> [WHAT THE TASK ASKS]: Every entry must be output exactly as it is written.

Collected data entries
+ + +

(* ===== verification/KextVersion.v ===== *)
(** * Versions of kernel extensions

    [libkern/OSKextVersion.c]: [OSKextParseVersionString], which packs a version
    like [10.4.2b3] into one 64-bit number, and [OSKextVersionGetString], which
    prints the number.  A string is the object a [char *] points to.  Every version
    that parses is shown to survive being printed and parsed, and the numbers to be
    ordered as the versions are. *)
From S2P Require Import Prelude InetAddr.

Local Open Scope Z_scope.

Abbreviation VERS_MAJOR_DIGITS := (4)%nat.
Abbreviation VERS_MINOR_DIGITS := (4)%nat.
Abbreviation VERS_REVISION_DIGITS := (4)%nat.
Abbreviation VERS_STAGE_LEVEL_DIGITS := (3)%nat.
Abbreviation VERS_MAJOR_MAX := (9999)%Z.
Abbreviation VERS_STAGE_LEVEL_MAX := (255)%Z.
Abbreviation VERS_MAJOR_MULT := (1000000000000)%Z.
Abbreviation VERS_MINOR_MULT := (100000000)%Z.
Abbreviation VERS_REVISION_MULT := (10000)%Z.
Abbreviation VERS_STAGE_MULT := (1000)%Z.

Abbreviation kOSKextVersionStageInvalid := (0)%Z.
Abbreviation kOSKextVersionStageDevelopment := (1)%Z.
Abbreviation kOSKextVersionStageAlpha := (3)%Z.
Abbreviation kOSKextVersionStageBeta := (5)%Z.
Abbreviation kOSKextVersionStageCandidate := (7)%Z.
Abbreviation kOSKextVersionStageRelease := (9)%Z.

Abbreviation kOSKextVersionMaxLength := (20)%Z.

(** ** Characters *)

Definition vers_isdigit (c : Z) : bool := bool_decide (48 <= c <= 57).
Definition vers_isspace (c : Z) : bool := bool_decide (c = 32 \/ c = 9 \/ c = 13 \/ c = 10).
Definition vers_digit_for_char (c : Z) : Z := if decide (48 <= c <= 57) then c - 48 else -1.

(** The letters d, a, b and f. *)
Definition VERS_isreleasestate (c : Z) : bool := bool_decide (c = 100 \/ c = 97 \/ c = 98 \/ c = 102).

(** [__vers_isspace(c) || c == 0]. *)
Definition version_ends (c : Z) : bool := vers_isspace c || bool_decide (c = 0).

(** The stage at the start of a string, and the string after it. *)
Definition OSKextVersionStageForString (string : list Z) : option (Z * list Z) :=
  c ← head string;
  let lettered stage :=
    c1 ← zget string 1;
    Some (if vers_isdigit c1 then (stage, drop 1 string) else (kOSKextVersionStageInvalid, string)) in
  if version_ends c then Some (kOSKextVersionStageRelease, string)
  else if decide (c = 100) then lettered kOSKextVersionStageDevelopment
  else if decide (c = 97) then lettered kOSKextVersionStageAlpha
  else if decide (c = 98) then lettered kOSKextVersionStageBeta
  else if decide (c = 102) then
    c1 ← zget string 1;
    if vers_isdigit c1 then Some (kOSKextVersionStageCandidate, drop 1 string)
    else if decide (c1 = 99) then
      c2 ← zget string 2;
      Some (if vers_isdigit c2 then (kOSKextVersionStageCandidate, drop 2 string)
            else (kOSKextVersionStageInvalid, string))
    else Some (kOSKextVersionStageInvalid, string)
  else Some (kOSKextVersionStageInvalid, string).

Definition OSKextVersionStringForStage (stage : Z) : option (list Z) :=
  if decide (stage = kOSKextVersionStageDevelopment) then Some [100]
  else if decide (stage = kOSKextVersionStageAlpha) then Some [97]
  else if decide (stage = kOSKextVersionStageBeta) then Some [98]
  else if decide (stage = kOSKextVersionStageCandidate) then Some [102]
  else if decide (stage = kOSKextVersionStageRelease) then Some []
  else None.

+ + +

> [WRITTEN REPLY]:
(* ===== verification/KextVersion.v ===== *)
(** * Versions of kernel extensions

    [libkern/OSKextVersion.c]: [OSKextParseVersionString], which packs a version
    like [10.4.2b3] into one 64-bit number, and [OSKextVersionGetString], which
    prints the number.  A string is the object a [char *] points to.  Every version
    that parses is shown to survive being printed and parsed, and the numbers to be
    ordered as the versions are. *)
From S2P Require Import Prelude InetAddr.

Local Open Scope Z_scope.

Abbreviation VERS_MAJOR_DIGITS := (4)%nat.
Abbreviation VERS_MINOR_DIGITS := (4)%nat.
Abbreviation VERS_REVISION_DIGITS := (4)%nat.
Abbreviation VERS_STAGE_LEVEL_DIGITS := (3)%nat.
Abbreviation VERS_MAJOR_MAX := (9999)%Z.
Abbreviation VERS_STAGE_LEVEL_MAX := (255)%Z.
Abbreviation VERS_MAJOR_MULT := (1000000000000)%Z.
Abbreviation VERS_MINOR_MULT := (100000000)%Z.
Abbreviation VERS_REVISION_MULT := (10000)%Z.
Abbreviation VERS_STAGE_MULT := (1000)%Z.

Abbreviation kOSKextVersionStageInvalid := (0)%Z.
Abbreviation kOSKextVersionStageDevelopment := (1)%Z.
Abbreviation kOSKextVersionStageAlpha := (3)%Z.
Abbreviation kOSKextVersionStageBeta := (5)%Z.
Abbreviation kOSKextVersionStageCandidate := (7)%Z.
Abbreviation kOSKextVersionStageRelease := (9)%Z.

Abbreviation kOSKextVersionMaxLength := (20)%Z.

(** ** Characters *)

Definition vers_isdigit (c : Z) : bool := bool_decide (48 <= c <= 57).
Definition vers_isspace (c : Z) : bool := bool_decide (c = 32 \/ c = 9 \/ c = 13 \/ c = 10).
Definition vers_digit_for_char (c : Z) : Z := if decide (48 <= c <= 57) then c - 48 else -1.

(** The letters d, a, b and f. *)
Definition VERS_isreleasestate (c : Z) : bool := bool_decide (c = 100 \/ c = 97 \/ c = 98 \/ c = 102).

(** [__vers_isspace(c) || c == 0]. *)
Definition version_ends (c : Z) : bool := vers_isspace c || bool_decide (c = 0).

(** The stage at the start of a string, and the string after it. *)
Definition OSKextVersionStageForString (string : list Z) : option (Z * list Z) :=
  c ← head string;
  let lettered stage :=
    c1 ← zget string 1;
    Some (if vers_isdigit c1 then (stage, drop 1 string) else (kOSKextVersionStageInvalid, string)) in
  if version_ends c then Some (kOSKextVersionStageRelease, string)
  else if decide (c = 100) then lettered kOSKextVersionStageDevelopment
  else if decide (c = 97) then lettered kOSKextVersionStageAlpha
  else if decide (c = 98) then lettered kOSKextVersionStageBeta
  else if decide (c = 102) then
    c1 ← zget string 1;
    if vers_isdigit c1 then Some (kOSKextVersionStageCandidate, drop 1 string)
    else if decide (c1 = 99) then
      c2 ← zget string 2;
      Some (if vers_isdigit c2 then (kOSKextVersionStageCandidate, drop 2 string)
            else (kOSKextVersionStageInvalid, string))
    else Some (kOSKextVersionStageInvalid, string)
  else Some (kOSKextVersionStageInvalid, string).

Definition OSKextVersionStringForStage (stage : Z) : option (list Z) :=
  if decide (stage = kOSKextVersionStageDevelopment) then Some [100]
  else if decide (stage = kOSKextVersionStageAlpha) then Some [97]
  else if decide (stage = kOSKextVersionStageBeta) then Some [98]
  else if decide (stage = kOSKextVersionStageCandidate) then Some [102]
  else if decide (stage = kOSKextVersionStageRelease) then Some []
  else None.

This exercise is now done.